What she is sure of is how she was released. American businessman Mark Savaya, who campaigned for Donald Trump in the 2024 presidential election, was appointed as the US special envoy to Iraq in October.
According to Ms. Chulkov, he traveled to Baghdad a month ago to speak with Prime Minister Mohammad Shia al-Sudani. She said one of his messages was that President Trump was so angry about her imprisonment that if she was not released within a week, the leadership of Kataib Hezbollah would be killed. Within days, she was released.
When the Iraqi prime minister announced Ms. Chulkov’s release on September 9, he described it as “the result of extensive efforts by our security services over several months.” He also emphasized Iraq’s commitment to law enforcement and state authority.

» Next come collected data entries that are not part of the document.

(** Space is allocated and bytes are written into it. *)
Lemma fresh_above w s i : wst w s -> offset s <= i -> w !! i = None.
Proof.
  intros Hw Hi. destruct (w !! i) eqn:E; [| done]. apply (ws_known _ _ Hw) in E. lia.
Qed.

(** ** Contents *)

Lemma read_chunk_Ok c pos n s k s' :
  read_chunk c pos n s = (Ok k, s') ->
  k = (n `min` (length c - pos))%nat /\ s' = set_buffer (splice 0 (take k (drop pos c)) (buffer s)) (called s).
Proof.
  unfold read_chunk. intros H. apply bind_Ok in H as (t & s1 & ->%io_Ok & H). rewrite gets_bind, modify_bind in H.
  apply ret_Ok in H as [-> ->]. pose proof (reads_full t (n `min` (length c - pos))) as Hr.
  rewrite Nat.min_r by lia. done.
Qed.

Lemma adv_buffer w s b :
  wst w s -> length b = BUFFER_SIZE -> adv w s w (set_buffer b (called s)) (fun _ => False).
Proof. intros [H1 H2 H3 H4 H5] Hb. split; [by split | done | auto | done..]. Qed.

Lemma zlen_buffer w s : wst w s -> zlen (buffer s) = 8192.
Proof. intros H. unfold zlen. rewrite (ws_buffer _ _ H). done. Qed.

(** The part of a file that has been copied. *)
Definition copied (w : memory) (off : Z) (c : list u8) (n : Z) : memory := store off (take (Z.to_nat n) c) w.

Lemma copied_more w off c rel n :
  0 <= rel -> 0 <= n -> rel + n <= zlen c ->
  store (off + rel) (take (Z.to_nat n) (drop (Z.to_nat rel) c)) (copied w off c rel) = copied w off c (rel + n).
Proof.
  intros Hr Hn Hle. unfold copied. rewrite Z2Nat.inj_add by lia.
  assert (off + rel = off + zlen (take (Z.to_nat rel) c)) as ->.
  { unfold zlen in *. rewrite length_take. lia. }
  by rewrite <- store_app, take_take_drop.
Qed.

Lemma copied_all w off c n : zlen c <= n -> copied w off c n = store off c w.
Proof. intros Hn. unfold copied. rewrite take_ge by (unfold zlen in *; lia). done. Qed.

(** Positions of a file that has its space, none of which was known. *)
Definition room (w : memory) (s : State) (off : Z) (c : list u8) : Prop :=
  0 <= off /\ off + zlen c <= offset s /\ forall i, off <= i < off + zlen c -> w !! i = None.

Lemma copied_fresh w s off c rel i :
  room w s off c -> 0 <= rel -> off + rel <= i < off + zlen c -> copied w off c rel !! i = None.
Proof.
  intros (_ & _ & Hf) Hr Hi. unfold copied. rewrite lookup_store. case_decide as Hd; [| apply Hf; lia].
  unfold zlen in Hd. rewrite length_take in Hd. lia.
Qed.

(** The bytes that a turn reads are those that it writes. *)
Lemma read_turn c n rel s k s' :
  length (buffer s) = BUFFER_SIZE -> 0 <= n <= 8192 -> 0 <= rel -> rel + n <= zlen c ->
  read_chunk c (Z.to_nat rel) (Z.to_nat n) s = (Ok k, s') ->
  exists b, k = Z.to_nat n /\ s' = set_buffer b (called s) /\ length b = BUFFER_SIZE /\
    take (Z.to_nat n) b = take (Z.to_nat n) (drop (Z.to_nat rel) c).
Proof.
  intros Hb Hn Hr Hle [-> ->]%read_chunk_Ok. assert (Z.of_nat BUFFER_SIZE = 8192) as HB by done.
  rewrite (Nat.min_l (Z.to_nat n)) by (unfold zlen in *; lia). set (chunk := take _ _).
  assert (length chunk = Z.to_nat n) as Hc by (unfold chunk, zlen in *; rewrite length_take, length_drop; lia).
  eexists. split; [done |]. split; [done |]. split; [by rewrite length_splice by lia |].
  unfold splice. rewrite take_0. cbn [app]. rewrite take_app_le by lia. apply take_ge. lia.
Qed.

Lemma copy_turn_Ok c off rel w s q s' :
  wst (copied w off c rel) s -> 0 <= rel < zlen c -> room w s off c ->
  copy_turn c (zlen c) off rel (Z.to_nat rel) s = (Ok q, s') ->
  adv (copied w off c rel) s (copied w off c (rel + 8192)) s' (fun i => off <= i < off + zlen c) /\
  offset s' = offset s /\ q.1 = rel + 8192 /\ (rel + 8192 < zlen c -> q.2 = Z.to_nat (rel + 8192)).
Proof.
  intros Hw Hrel Hroom H. pose proof Hroom as (Ho & Hle & _). unfold copy_turn in H.
  rewrite gets_bind, (zlen_buffer _ _ Hw) in H. set (n := Z.min 8192 (zlen c - rel)) in H.
  apply bind_Ok in H as (k & s1 & Hread & H). pose proof (ws_max _ _ Hw) as Hmax.
  apply (read_turn c n rel) in Hread as (b & -> & -> & Hb & Ht); [| apply Hw | lia..].
  pose proof (adv_buffer _ _ _ Hw Hb) as A1. rewrite gets_bind in H. cbn [buffer set_buffer] in H. rewrite Ht in H.
  assert (zlen b = 8192) as Hz by (unfold zlen; rewrite Hb; done). rewrite Hz in H.
  apply bind_Ok in H as (a & s2 & [-> ->]%arith_Ok & H); [| lia].
  apply bind_Ok in H as ([] & s2 & Hwr & H). set (chunk := take (Z.to_nat n) (drop (Z.to_nat rel) c)) in *.
  assert (zlen chunk = n) as Hcz by (unfold chunk, zlen in *; rewrite length_take, length_drop; lia).
  eapply write_all_at_Ok in Hwr as [A2 Ho2]; [| by apply (av_wst _ _ _ _ _ A1) | lia | rewrite Hcz; cbn; lia |].
  2: { intros i Hi. eapply copied_fresh; [done | lia | lia]. }
  unfold chunk in A2. rewrite copied_more in A2 by lia. fold chunk in A2.
  assert (copied w off c (rel + n) = copied w off c (rel + 8192)) as Hcc.
  { destruct (Z.min_spec 8192 (zlen c - rel)) as [[? E] | [? E]]; unfold n; rewrite E; [done |].
    by rewrite !copied_all by lia. }
  rewrite Hcc in A2. apply bind_Ok in H as (rel' & s3 & [-> ->]%arith_Ok & H); [| lia].
  apply ret_Ok in H as [-> ->]. split; [| split; [done | split; [done | intros ?; cbn; lia]]].
  eapply adv_trans; [exact A1 | exact A2 |]. intros i [[] | Hi]. lia.
Qed.

Lemma adv_refl w s P : wst w s -> adv w s w s P.
Proof. intros Hw. split; auto. done. Qed.

Lemma copy_loop_Ok fuel c off rel pos w s s' :
  wst (copied w off c rel) s -> 0 <= rel -> (rel < zlen c -> pos = Z.to_nat rel) -> room w s off c ->
  copy_loop fuel c (zlen c) off rel pos s = (Ok (Some tt), s') ->
  adv (copied w off c rel) s (store off c w) s' (fun i => off <= i < off + zlen c) /\ offset s' = offset s.
Proof.
  revert rel pos s. induction fuel as [| fuel IH]; intros rel pos s Hw Hrel Hpos Hroom H; [done |].
  cbn [copy_loop] in H. destruct (Z.ltb_spec rel (zlen c)) as [Hlt | Hge].
  - rewrite (Hpos Hlt) in H. apply bind_Ok in H as (q & s1 & Hq & H).
    eapply copy_turn_Ok in Hq as (A & Ho & E1 & E2); [| done | lia | done]. rewrite E1 in H.
    destruct (IH _ _ _ (av_wst _ _ _ _ _ A) ltac:(lia) E2) as [A' Ho']; [| exact H |].
    + unfold room in *. by rewrite Ho.
    + split; [| congruence]. eapply adv_trans; [exact A | exact A' |]. tauto.
  - apply ret_Ok in H as [_ ->]. rewrite copied_all in * by lia. split; [| done]. by apply adv_refl.
Qed.

(** With enough fuel, the loop ends. *)
Lemma copy_loop_ends fuel c off rel pos s :
  length (buffer s) = BUFFER_SIZE -> zlen c + 8192 <= 2 ^ 32 -> 0 <= rel -> zlen c < rel + Z.of_nat fuel ->
  (0 < fuel)%nat -> (copy_loop fuel c (zlen c) off rel pos s).1 <> Ok None.
Proof.
  revert rel pos s. induction fuel as [| fuel IH]; intros rel pos s Hb Hc Hrel Hf H0; [lia |].
  cbn [copy_loop]. destruct (Z.ltb_spec rel (zlen c)) as [Hlt | Hge]; [| done].
  intros H. destruct (copy_turn c (zlen c) off rel pos s) as [[q | |] s1] eqn:Eq;
    unfold mbind, M_bind in H; rewrite Eq in H; [| done | done].
  assert (q.1 = rel + 8192 /\ length (buffer s1) = BUFFER_SIZE) as [E1 E2].
  { unfold copy_turn in Eq. rewrite gets_bind in Eq.
    assert (zlen (buffer s) = 8192) as Hz by (unfold zlen; rewrite Hb; done). rewrite Hz in Eq.
    set (n := Z.min _ _) in Eq. apply bind_Ok in Eq as (k & s2 & [-> ->]%read_chunk_Ok & Eq).
    rewrite gets_bind in Eq. cbn [buffer set_buffer] in Eq. set (b := splice _ _ _) in Eq.
    assert (length b = BUFFER_SIZE) as Hlb.
    { unfold b. assert (Z.of_nat BUFFER_SIZE = 8192) as HB by done.
      rewrite length_splice; [done |]. rewrite length_take, length_drop. lia. }
    assert (zlen b = 8192) as Hzb by (unfold zlen; rewrite Hlb; done). rewrite Hzb in Eq.
    apply bind_Ok in Eq as (a & s2 & Ha & Eq). unfold u32_add, arith in Ha.
    assert (s2 = set_buffer b (called s)) as ->.
    { destruct (_ && _); [by apply ret_Ok in Ha as [_ ->] |]. destruct overflow_checks; [done |].
      by apply ret_Ok in Ha as [_ ->]. }
    apply bind_Ok in Eq as ([] & s2 & Hwr & Eq). unfold write_all_at in Hwr.
    apply bind_Ok in Hwr as (t & s3 & ->%io_Ok & Hwr). injection Hwr as <-.
    apply bind_Ok in Eq as (r & s3 & [-> ->]%arith_Ok & Eq); [| lia]. by apply ret_Ok in Eq as [-> ->]. }
  rewrite E1 in H. eapply (IH (rel + 8192) q.2 s1); [done | done | lia | lia | lia | exact H].
Qed.

(** Space for [c] at the end of what was allocated. *)
Lemma bump_room w s c o s' :
  wst w s -> zlen c < 2 ^ 32 -> bump_alloc (zlen c) s = (Ok o, s') ->
  o = offset s /\ adv w s w s' (fun _ => False) /\ room w s' o c.
Proof.
  intros Hw Hc H. assert (0 <= offset s).
  { pose proof (ws_length _ _ Hw). unfold zlen in *. lia. }
  eapply bump_alloc_Ok in H as (-> & A & Hle); [| done | unfold zlen in *; lia].
  split; [done |]. split; [done |]. split; [done |]. split; [done |]. intros i Hi.
  apply (fresh_above w s); [done | lia].
Qed.

(** What a step that allocates and writes [c] leaves. *)
Definition placed (w : memory) (s : State) (c : list u8) (off : Z) (s' : State) : Prop :=
  off = offset s /\ zlen c < 2 ^ 32 /\
  exists w', adv w s w' s' (fun i => offset s <= i < offset s') /\ has w' off c.

Lemma placed_intro w s c s1 s2 :
  wst w s -> zlen c < 2 ^ 32 -> adv w s w s1 (fun _ => False) -> room w s1 (offset s) c ->
  adv w s1 (store (offset s) c w) s2 (fun i => offset s <= i < offset s + zlen c) -> placed w s c (offset s) s2.
Proof.
  intros Hw Hc A1 (H1 & H2 & _) A2. split; [done |]. split; [done |]. exists (store (offset s) c w).
  split; [| apply has_store]. eapply adv_trans; [exact A1 | exact A2 |]. intros i [[] | Hi].
  pose proof (av_offset _ _ _ _ _ A2). lia.
Qed.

He did not mention Kataib Hezbollah or any U.S. threat. But two weeks later, a senior Kataeb Hezbollah official, Abu Ali Askari, issued a statement saying the Sudanese government sought Ms. Tsurkov’s release to prevent a U.S. attack on Iraq and force the U.S. to comply with an agreement to withdraw its troops from the country. He also claimed that Ms Tsurkov was released after “providing all the information in her possession” following interrogation by the “entity” who detained her.
The US State Department did not respond to the BBC’s request for comment.
ReutersMs. Zhurkov’s long road to mental and physical recovery is beginning in Israel. But she was determined to complete her PhD at Princeton University. Since her release, she has watched political parties linked to Iran-backed militia groups grow in Iraq’s recent parliamentary elections. More broadly, she said, ordinary Iraqis were suffering because of “a horrifically corrupt system in an extremely wealthy country” where militia commanders “continue to be above the law”.
Ms Tsurkov, who has lived in Israel since her release, said she had seen the country change after the Hamas-led attack on October 7, 2023, and Israel’s protracted war in Gaza. “I am receiving treatment, and since October 7, Israelis have collectively experienced many symptoms of post-traumatic stress disorder. There is a strong sense of insecurity and a desire to release the anger that exists within people.”
Ms. Chulkov has long been critical of the Israeli government’s policies toward the Palestinians and the region. She had a wide range of Palestinian, Lebanese and Iraqi friends. She worked for Gisha, an Israeli NGO that works to protect Palestinians’ freedom of movement.
She said the events of the past two years had made her even more pessimistic about the possibility of peace. “October 7th was a veritable massacre of the left, because many of the people who live on kibbutzim, in communities along the Gaza border, are peace activists. In a sense, it was a massacre of the left, because the voices for peace became weaker and more demonized.”
More importantly, she needs to focus on her own recovery. She said she had worked with torture victims before. “But nothing can prepare you for the horror of it.” She also revealed the toll false confessions take. “It seeps in in some way; maybe like in the case of an abused wife, she internalizes her abuser’s perspective to some extent.”
There’s one key fact to remember: She’s out. “Of course I still have more time to recover. But I think I’m very lucky in a very unfortunate situation.”